This week, U.S. President Barack Obama signed into law a $787 billion economic American Recovery and Reinvestment Act of 2009 that includes provisions for heightened enforcement of HIPAA and stiffer penalties for privacy and security violations, as well as sets aside billions of dollars to invest into electronic health records implementation and exchange.
The Act also calls for extended HIPAA security provisions to business associates (BA). Here is a breakdown of some major effects the stimulus package will have on HIPAA, courtesy of Chris Apgar, CISSP, president, Apgar & Associates in Portland, OR: Breach notification laws now apply to covered entities, BAs and personal health record vendors. Notification is required for the breach of medical information (i.e., PHI) that is not “protected.” Generally this would mean encrypted but the bill is silent on whether the medical information is electronic or paper so it is better to assume that—contrary to most state laws—notification is now also required if there is a breach of paper medical information.

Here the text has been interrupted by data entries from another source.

Lemma parse_audit_ok_inv text v :
  parse_audit_agent_output from_str text = Ok v →
  ∃ obj p fs,
    reads_object text obj ∧ get "pass" obj = Some (Bool p)
    ∧ (get "findings" obj = None ∧ fs = []
       ∨ ∃ arr, get "findings" obj = Some (Array arr) ∧ collect_results parse_finding arr = Ok fs)
    ∧ v = if p then (if is_nil fs then passed else failed fs)
          else failed (if is_nil fs then [no_findings_placeholder] else fs).
Proof.
  unfold parse_audit_agent_output, reads_object.
  destruct (extract_json_object text) as [js|]; [cbn|done].
  destruct (from_str js) as [value|] eqn:Hf; [cbn|done].
  destruct value as [| | | | |obj]; cbn; try done.
  destruct (get "pass" obj) as [pv|] eqn:Hp; [cbn|done].
  destruct pv as [|p| | | |]; cbn; try done.
  destruct (get "findings" obj) as [fv|] eqn:Hg.
  - destruct fv as [| | | |arr|]; cbn; try done.
    destruct (collect_results parse_finding arr) as [fs|] eqn:Hc; [cbn|done].
    intros H. exists obj, p, fs. split_and!; eauto. destruct p, fs; cbn in *; congruence.
  - cbn. intros H. exists obj, p, []. split_and!; eauto. destruct p; cbn in *; congruence.
Qed.

(** C34: no fail-open in the audit parser. Whatever the JSON parser does, a
    verdict that comes back passes exactly when it has no findings, and it
    passes only if the object found in the text says [pass: true] and lists
    no finding; every finding has a message, and a criterion number in the
    range of a 1-based [u32]. *)
Theorem audit_verdict_never_fails_open text v :
  parse_audit_agent_output from_str text = Ok v →
  (pass v = true ↔ findings v = [])
  ∧ (pass v = true → ∃ obj, reads_object text obj ∧ get "pass" obj = Some (Bool true)
       ∧ (get "findings" obj = None ∨ get "findings" obj = Some (Array [])))
  ∧ (∀ f, f ∈ findings v → message f ≠ "" ∧ ∀ n, criterion f = Some n → (0 < n ≤ u32_max)%N).
Proof.
  intros (obj & p & fs & Hr & Hp & Hfs & ->)%parse_audit_ok_inv.
  assert (∀ f, f ∈ fs → message f ≠ "" ∧ ∀ n, criterion f = Some n → (0 < n ≤ u32_max)%N) as Hall.
  { destruct Hfs as [[_ ->]|(arr & _ & Hc)]; intros f Hf; [by apply elem_of_nil in Hf|].
    destruct (collect_results_ok _ _ _ Hc f Hf) as (x & _ & Hx). by eapply parse_finding_ok. }
  destruct p, fs as [|f fs]; cbn; split_and!; try done; try (by intros ? ?%elem_of_nil).
  - intros _. exists obj. split_and!; [done..|].
    destruct Hfs as [[? _]|(arr & Hg & Hc)]; [by left|right].
    by rewrite (collect_results_nil _ _ Hc) in Hg.
  - intros g Hg. apply list_elem_of_singleton in Hg as ->. by split.
Qed.
End verdict.

Definition trivial_parser (s : string) : result Value string :=
  if String.eqb s "{ok}" then Ok (Object [("pass", Bool true)]) else Err "syntax".

Lemma audit_verdict_never_fails_open_witness :
  parse_audit_agent_output trivial_parser "done: {ok}" = Ok passed
  ∧ (pass passed = true ↔ findings passed = []).
Proof.
  split; [vm_compute; reflexivity|].
  apply (audit_verdict_never_fails_open trivial_parser "done: {ok}" passed).
  vm_compute. reflexivity.
Defined.

(** ** The extracted object *)

Lemma scan_balanced_app d i e s o t :
  scan_balanced d i e s = Some o → scan_balanced d i e (s +:+ t) = Some o.
Proof.
  revert d i e o. induction s as [|b s IH]; intros d i e o; [done|].
  cbn. intros (o' & Hs & ->)%fmap_Some. apply fmap_Some. exists o'. split; [|done].
  repeat case_match; eauto.
Qed.

Lemma scan_balanced_prefix d i e s o :
  scan_balanced d i e s = Some o → ∃ t, s = o +:+ t.
Proof.
  revert d i e o. induction s as [|b s IH]; intros d i e o; [done|].
  cbn. intros (o' & Hs & ->)%fmap_Some.
  assert (∃ t, s = o' +:+ t) as [t ->] by (repeat case_match; naive_solver).
  by exists t.
Qed.

Definition no_backtick (s : string) : bool := all_chars (λ c, negb (Ascii.eqb c "`")) s.
Definition no_brace (s : string) : bool := all_chars (λ c, negb (Ascii.eqb c "{")) s.

Lemma ascii_lower_backtick c : ascii_lower c = "`"%char → c = "`"%char.
Proof. destruct c as [[] [] [] [] [] [] [] []]; vm_compute; congruence. Qed.

Lemma fenced_go_no_backtick m k s :
  no_backtick s = true → fenced_go (String "`" m) k s = None.
Proof.
  unfold no_backtick.
  revert k. induction s as [|c s IH]; intros k Hs; [done|]. cbn in Hs. bools.
  cbn [fenced_go]. destruct k as [|k]; [|auto].
  unfold to_ascii_lowercase. cbn [map_string]. rewrite starts_with_ne; [auto|].
  intros Hc. symmetry in Hc. apply ascii_lower_backtick in Hc as ->.
  by rewrite Ascii.eqb_refl in *.
Qed.

Lemma not_open_brace c s : Ascii.eqb c "{" = false → extract_balanced_from (String c s) = None.
Proof. by destruct c as [[] [] [] [] [] [] [] []]. Qed.

Lemma open_brace c s o : extract_balanced_from (String c s) = Some o → c = "{"%char.
Proof.
  destruct (Ascii.eqb_spec c "{") as [|Hn]; [done|]. apply Ascii.eqb_neq in Hn.
  by rewrite (not_open_brace c s).
Qed.

Lemma brace_object_go_prose prose s :
  no_brace prose = true → brace_object_go 0 None (prose +:+ s) = brace_object_go 0 None s.
Proof.
  unfold no_brace. induction prose as [|c p IH]; [done|]. cbn [all_chars]. intros Hb. bools.
  rewrite str_app_cons. cbn [brace_object_go]. rewrite not_open_brace by done. auto.
Qed.

(** an answer that narrates first and then gives one object is read right.
    For prose without a brace, an object that is balanced outside its strings
    and mentions ["pass"], and any text after it - none of them with a backtick -
    exactly the object is extracted, however many nested objects or braces
    inside strings it has. *)
Lemma narrated_object_extracted (prose obj tail : string) :
  no_brace prose = true → no_backtick (prose +:+ obj +:+ tail) = true →
  extract_balanced_from obj = Some obj → str_contains pass_key obj = true →
  extract_json_object (prose +:+ obj +:+ tail) = Some obj.
Proof.
  intros Hp Hb Ho Hk. unfold extract_json_object, extract_fenced_json.
  rewrite !fenced_go_no_backtick by done.
  unfold extract_audit_brace_object. rewrite brace_object_go_prose by done.
  assert (extract_balanced_from (obj +:+ tail) = Some obj) as Hot.
  { destruct obj as [|c obj]; [done|]. pose proof (open_brace _ _ _ Ho) as ->.
    by apply (scan_balanced_app _ _ _ (String "{" obj)). }
  destruct (obj +:+ tail) as [|c rest] eqn:E; [done|].
  cbn [brace_object_go]. by rewrite Hot, Hk.
Qed.

Definition sample_object : string :=
  "{" +:+ pass_key +:+ ": false, " +:+ String "034" ("note" +:+ String "034" ": {}}").

Lemma narrated_object_extracted_witness :
  extract_json_object ("Checked the diff. " +:+ sample_object +:+ " {x") = Some sample_object.
Proof. apply narrated_object_extracted; vm_compute; reflexivity. Defined.

(** The doc comment of [parse_audit_agent_output] promises the last object of
    the text; the walk returns the first one that mentions ["pass"]. *)
Lemma first_object_wins :
  extract_json_object ("{" +:+ pass_key +:+ ": true} but on reflection {" +:+ pass_key +:+ ": false}")
  = Some ("{" +:+ pass_key +:+ ": true}").
Proof. reflexivity. Qed.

Covered entities need to amend BA agreements to reflect the new changes. HHS is required to post a report annually listing all covered entities and BA to which it has levied fines, issued corrective action plans or provided technical assistance to correct a violation. State attorneys general can take action to seek damages and/or fines for privacy and security violations in their states. HHS can trump such action. “Willful neglect” (i.e., knowing a privacy and/or security issue exists but refusing to take action to correct such a deficiency) as defined under the current HIPAA enforcement rule can lead to civil penalties. This stimulus package criminalizes willful neglect. Also, the package permits significantly higher fines. Health information organizations (HIO) and regional HIOs (RHIO) are now categorized as BAs and are now required to abide by HIPAA. Also, BA agreements need to be executed between RHIO or HIO participants and the organization managing the RHIO or HIO.